Exercise details
Check each line of the data below for the string "document", then state how many have it and nothing else.

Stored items
<<<<

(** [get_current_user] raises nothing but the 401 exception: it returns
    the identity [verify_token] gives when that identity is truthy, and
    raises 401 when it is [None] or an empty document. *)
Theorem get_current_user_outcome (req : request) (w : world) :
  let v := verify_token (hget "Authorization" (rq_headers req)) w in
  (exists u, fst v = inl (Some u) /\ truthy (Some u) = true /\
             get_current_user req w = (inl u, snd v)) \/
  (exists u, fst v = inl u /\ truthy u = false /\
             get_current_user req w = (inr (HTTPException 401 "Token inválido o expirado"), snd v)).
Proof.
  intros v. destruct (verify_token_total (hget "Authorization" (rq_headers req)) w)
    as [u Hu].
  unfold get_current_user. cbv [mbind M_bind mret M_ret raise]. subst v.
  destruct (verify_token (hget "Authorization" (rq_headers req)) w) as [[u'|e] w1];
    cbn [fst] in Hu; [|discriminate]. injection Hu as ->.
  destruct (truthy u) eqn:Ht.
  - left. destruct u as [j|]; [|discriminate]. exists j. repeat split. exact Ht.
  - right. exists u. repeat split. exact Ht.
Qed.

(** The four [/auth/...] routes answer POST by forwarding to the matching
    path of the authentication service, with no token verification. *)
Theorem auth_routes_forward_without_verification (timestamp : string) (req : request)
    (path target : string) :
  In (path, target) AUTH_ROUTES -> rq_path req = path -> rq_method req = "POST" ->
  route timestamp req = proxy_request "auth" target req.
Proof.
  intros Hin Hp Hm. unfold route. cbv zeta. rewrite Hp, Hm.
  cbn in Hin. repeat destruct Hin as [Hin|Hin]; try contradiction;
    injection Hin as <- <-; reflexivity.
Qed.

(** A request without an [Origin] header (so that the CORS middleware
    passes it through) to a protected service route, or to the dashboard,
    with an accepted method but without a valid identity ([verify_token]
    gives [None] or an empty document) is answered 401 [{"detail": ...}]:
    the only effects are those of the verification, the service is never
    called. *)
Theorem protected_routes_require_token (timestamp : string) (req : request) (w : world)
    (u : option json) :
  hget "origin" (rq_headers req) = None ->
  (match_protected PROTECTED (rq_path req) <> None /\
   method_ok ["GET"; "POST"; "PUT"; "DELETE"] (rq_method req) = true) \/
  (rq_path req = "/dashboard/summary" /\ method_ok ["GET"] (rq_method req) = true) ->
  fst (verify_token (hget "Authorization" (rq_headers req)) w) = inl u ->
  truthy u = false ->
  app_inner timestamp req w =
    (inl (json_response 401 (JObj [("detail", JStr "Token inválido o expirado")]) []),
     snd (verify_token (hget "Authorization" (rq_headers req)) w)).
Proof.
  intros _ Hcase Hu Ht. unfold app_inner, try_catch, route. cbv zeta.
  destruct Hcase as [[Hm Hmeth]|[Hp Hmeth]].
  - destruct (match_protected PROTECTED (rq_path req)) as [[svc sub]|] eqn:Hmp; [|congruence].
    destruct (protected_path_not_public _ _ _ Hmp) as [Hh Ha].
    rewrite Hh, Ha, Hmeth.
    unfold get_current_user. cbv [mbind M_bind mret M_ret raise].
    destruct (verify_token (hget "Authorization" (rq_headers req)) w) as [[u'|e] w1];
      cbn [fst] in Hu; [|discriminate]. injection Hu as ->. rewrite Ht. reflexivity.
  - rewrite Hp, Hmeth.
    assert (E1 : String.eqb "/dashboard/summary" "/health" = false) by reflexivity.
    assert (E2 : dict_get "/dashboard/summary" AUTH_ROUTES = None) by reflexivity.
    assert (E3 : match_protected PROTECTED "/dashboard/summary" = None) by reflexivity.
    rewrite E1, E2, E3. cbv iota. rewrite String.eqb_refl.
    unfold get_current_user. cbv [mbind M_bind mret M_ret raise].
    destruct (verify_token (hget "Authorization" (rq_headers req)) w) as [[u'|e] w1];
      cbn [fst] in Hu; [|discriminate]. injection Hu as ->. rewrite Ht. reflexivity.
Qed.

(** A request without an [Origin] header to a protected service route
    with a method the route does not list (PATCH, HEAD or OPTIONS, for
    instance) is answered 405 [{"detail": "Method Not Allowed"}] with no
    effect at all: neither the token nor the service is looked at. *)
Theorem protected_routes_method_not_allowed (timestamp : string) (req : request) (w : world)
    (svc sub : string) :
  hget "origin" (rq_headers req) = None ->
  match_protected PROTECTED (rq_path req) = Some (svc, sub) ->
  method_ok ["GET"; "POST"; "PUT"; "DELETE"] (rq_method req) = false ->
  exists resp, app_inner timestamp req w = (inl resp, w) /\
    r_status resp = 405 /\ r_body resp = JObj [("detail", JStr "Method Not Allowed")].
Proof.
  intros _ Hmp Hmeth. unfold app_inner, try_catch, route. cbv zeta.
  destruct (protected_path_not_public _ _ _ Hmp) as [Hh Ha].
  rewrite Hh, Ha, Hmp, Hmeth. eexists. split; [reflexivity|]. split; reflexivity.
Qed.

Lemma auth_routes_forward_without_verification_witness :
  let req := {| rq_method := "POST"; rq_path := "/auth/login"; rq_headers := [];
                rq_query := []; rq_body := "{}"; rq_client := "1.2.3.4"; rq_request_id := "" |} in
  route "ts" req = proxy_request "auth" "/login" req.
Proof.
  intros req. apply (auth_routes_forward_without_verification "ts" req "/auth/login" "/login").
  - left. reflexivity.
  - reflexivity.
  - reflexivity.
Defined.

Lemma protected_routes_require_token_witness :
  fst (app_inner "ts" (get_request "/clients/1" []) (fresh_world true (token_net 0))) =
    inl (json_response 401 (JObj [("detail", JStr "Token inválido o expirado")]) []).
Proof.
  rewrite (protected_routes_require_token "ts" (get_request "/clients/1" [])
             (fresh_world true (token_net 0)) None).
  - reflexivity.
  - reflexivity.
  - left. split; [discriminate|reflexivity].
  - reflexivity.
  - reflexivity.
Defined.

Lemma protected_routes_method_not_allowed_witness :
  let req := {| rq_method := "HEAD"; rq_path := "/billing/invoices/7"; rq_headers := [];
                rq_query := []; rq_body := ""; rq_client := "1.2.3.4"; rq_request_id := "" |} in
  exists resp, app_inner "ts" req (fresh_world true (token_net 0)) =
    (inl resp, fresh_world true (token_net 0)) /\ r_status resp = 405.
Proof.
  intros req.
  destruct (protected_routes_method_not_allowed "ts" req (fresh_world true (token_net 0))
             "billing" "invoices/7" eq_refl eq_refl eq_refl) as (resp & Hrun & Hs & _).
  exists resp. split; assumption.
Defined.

>>>>
<<<<

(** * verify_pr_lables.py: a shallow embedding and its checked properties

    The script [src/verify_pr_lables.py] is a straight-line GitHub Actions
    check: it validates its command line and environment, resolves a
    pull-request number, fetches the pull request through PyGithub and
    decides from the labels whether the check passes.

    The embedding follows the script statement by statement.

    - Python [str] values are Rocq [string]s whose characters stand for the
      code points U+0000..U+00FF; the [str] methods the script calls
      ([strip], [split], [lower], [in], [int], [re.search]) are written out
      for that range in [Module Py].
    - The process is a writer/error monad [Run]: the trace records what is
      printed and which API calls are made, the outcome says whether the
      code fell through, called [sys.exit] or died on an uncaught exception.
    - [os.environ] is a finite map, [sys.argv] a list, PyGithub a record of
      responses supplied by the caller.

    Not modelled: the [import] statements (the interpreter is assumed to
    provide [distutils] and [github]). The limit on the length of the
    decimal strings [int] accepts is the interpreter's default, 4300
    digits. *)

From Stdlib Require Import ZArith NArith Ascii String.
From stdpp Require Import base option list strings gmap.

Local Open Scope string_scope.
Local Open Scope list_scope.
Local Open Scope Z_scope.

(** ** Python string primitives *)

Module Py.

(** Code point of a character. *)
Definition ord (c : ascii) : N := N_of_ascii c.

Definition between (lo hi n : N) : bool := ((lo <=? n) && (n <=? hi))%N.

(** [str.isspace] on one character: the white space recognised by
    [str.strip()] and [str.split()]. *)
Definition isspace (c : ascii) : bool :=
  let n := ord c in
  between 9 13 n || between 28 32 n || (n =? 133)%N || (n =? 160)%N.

>>>>

Response to this exercise
2